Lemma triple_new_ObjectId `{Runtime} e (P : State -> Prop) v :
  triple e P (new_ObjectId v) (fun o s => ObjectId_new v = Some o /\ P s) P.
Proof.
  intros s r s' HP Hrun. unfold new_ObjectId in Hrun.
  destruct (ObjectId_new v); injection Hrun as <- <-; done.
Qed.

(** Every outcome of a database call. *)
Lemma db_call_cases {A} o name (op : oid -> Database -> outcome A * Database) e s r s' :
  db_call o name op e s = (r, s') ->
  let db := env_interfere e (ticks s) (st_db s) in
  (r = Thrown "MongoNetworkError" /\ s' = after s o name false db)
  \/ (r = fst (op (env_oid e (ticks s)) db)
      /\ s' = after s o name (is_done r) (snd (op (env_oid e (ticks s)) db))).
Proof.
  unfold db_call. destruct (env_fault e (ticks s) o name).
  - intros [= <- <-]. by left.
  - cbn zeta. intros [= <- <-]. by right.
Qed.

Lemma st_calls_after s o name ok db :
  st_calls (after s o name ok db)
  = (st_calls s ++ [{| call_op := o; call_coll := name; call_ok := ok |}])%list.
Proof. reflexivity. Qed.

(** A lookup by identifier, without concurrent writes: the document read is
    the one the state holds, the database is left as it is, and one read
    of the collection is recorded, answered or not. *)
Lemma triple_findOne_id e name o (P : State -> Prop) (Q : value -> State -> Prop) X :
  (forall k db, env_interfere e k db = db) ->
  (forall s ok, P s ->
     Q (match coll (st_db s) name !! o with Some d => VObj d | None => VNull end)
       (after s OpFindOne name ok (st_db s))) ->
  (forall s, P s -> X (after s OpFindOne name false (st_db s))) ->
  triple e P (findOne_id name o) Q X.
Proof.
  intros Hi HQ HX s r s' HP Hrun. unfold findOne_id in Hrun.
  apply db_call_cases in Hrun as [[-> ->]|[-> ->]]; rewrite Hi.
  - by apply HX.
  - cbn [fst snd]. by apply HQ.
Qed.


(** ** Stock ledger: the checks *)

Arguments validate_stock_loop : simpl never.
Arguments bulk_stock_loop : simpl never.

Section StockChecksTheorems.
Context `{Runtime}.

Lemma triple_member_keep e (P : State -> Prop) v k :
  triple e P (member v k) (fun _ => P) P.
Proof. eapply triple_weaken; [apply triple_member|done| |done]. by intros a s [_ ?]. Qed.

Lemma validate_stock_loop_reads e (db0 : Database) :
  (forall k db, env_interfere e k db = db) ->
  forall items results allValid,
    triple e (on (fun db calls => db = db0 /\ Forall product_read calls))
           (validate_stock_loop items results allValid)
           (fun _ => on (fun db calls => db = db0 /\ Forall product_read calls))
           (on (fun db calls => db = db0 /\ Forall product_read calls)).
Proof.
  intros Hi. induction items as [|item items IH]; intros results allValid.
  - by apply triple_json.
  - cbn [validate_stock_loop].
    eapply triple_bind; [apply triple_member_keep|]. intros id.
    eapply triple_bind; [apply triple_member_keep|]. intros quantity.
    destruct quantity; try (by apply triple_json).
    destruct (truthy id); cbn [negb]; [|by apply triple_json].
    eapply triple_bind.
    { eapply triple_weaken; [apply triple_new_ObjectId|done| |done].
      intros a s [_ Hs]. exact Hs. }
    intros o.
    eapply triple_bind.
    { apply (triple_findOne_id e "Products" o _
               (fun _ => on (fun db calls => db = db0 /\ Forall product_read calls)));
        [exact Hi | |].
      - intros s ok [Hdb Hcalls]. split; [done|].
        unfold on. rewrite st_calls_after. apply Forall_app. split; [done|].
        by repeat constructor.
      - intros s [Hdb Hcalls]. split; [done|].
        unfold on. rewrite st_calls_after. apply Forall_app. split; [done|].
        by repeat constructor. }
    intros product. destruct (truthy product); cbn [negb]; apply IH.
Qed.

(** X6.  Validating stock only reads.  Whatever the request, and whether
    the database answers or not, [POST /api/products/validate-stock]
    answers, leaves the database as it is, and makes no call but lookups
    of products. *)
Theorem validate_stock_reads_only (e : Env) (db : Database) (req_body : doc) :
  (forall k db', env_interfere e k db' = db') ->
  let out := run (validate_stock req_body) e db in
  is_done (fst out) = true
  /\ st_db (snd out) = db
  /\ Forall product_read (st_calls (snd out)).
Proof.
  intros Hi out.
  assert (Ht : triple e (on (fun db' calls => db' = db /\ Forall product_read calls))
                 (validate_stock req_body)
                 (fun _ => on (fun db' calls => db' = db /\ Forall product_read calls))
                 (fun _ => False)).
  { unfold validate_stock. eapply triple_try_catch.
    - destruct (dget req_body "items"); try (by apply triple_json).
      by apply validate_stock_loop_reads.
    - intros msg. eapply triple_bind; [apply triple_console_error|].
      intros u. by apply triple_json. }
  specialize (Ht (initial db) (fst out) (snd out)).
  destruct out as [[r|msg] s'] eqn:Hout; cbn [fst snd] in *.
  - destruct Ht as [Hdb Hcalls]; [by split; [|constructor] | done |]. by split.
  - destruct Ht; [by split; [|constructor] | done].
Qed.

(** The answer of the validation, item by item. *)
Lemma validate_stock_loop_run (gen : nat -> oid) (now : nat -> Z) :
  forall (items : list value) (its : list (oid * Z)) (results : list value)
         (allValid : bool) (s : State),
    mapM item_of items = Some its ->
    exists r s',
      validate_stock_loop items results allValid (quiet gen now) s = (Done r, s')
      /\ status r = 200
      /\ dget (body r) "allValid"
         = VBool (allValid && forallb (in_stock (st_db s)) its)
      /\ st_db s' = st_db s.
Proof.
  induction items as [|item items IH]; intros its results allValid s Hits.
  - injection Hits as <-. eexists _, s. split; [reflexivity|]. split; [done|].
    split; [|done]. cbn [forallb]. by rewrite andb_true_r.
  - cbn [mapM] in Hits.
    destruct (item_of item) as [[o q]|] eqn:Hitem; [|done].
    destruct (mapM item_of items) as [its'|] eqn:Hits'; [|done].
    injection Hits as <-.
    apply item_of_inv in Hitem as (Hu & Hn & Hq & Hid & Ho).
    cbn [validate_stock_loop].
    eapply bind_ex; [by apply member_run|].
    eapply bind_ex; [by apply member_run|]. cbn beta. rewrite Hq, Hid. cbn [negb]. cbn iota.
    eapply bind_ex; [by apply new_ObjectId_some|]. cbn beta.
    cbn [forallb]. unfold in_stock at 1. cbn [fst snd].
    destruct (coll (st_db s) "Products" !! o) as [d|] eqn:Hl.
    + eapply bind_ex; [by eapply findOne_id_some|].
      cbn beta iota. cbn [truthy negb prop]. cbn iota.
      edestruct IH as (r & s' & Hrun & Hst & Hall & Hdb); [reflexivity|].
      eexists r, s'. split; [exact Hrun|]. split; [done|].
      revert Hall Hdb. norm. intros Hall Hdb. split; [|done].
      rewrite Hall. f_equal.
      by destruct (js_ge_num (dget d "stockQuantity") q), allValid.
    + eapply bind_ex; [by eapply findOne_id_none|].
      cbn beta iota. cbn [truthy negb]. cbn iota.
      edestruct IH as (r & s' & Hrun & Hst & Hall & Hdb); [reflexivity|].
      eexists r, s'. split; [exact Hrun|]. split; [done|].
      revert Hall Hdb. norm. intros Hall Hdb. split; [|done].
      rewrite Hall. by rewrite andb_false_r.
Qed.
######
What the task asks
Only the lines above starting at the line that holds "destruct (coll (st_db" and ending at the line that holds "rewrite Hall. f_equal." are to be repeated, exactly and in full.

Solution for this task
    destruct (coll (st_db s) "Products" !! o) as [d|] eqn:Hl.
    + eapply bind_ex; [by eapply findOne_id_some|].
      cbn beta iota. cbn [truthy negb prop]. cbn iota.
      edestruct IH as (r & s' & Hrun & Hst & Hall & Hdb); [reflexivity|].
      eexists r, s'. split; [exact Hrun|]. split; [done|].
      revert Hall Hdb. norm. intros Hall Hdb. split; [|done].
      rewrite Hall. f_equal.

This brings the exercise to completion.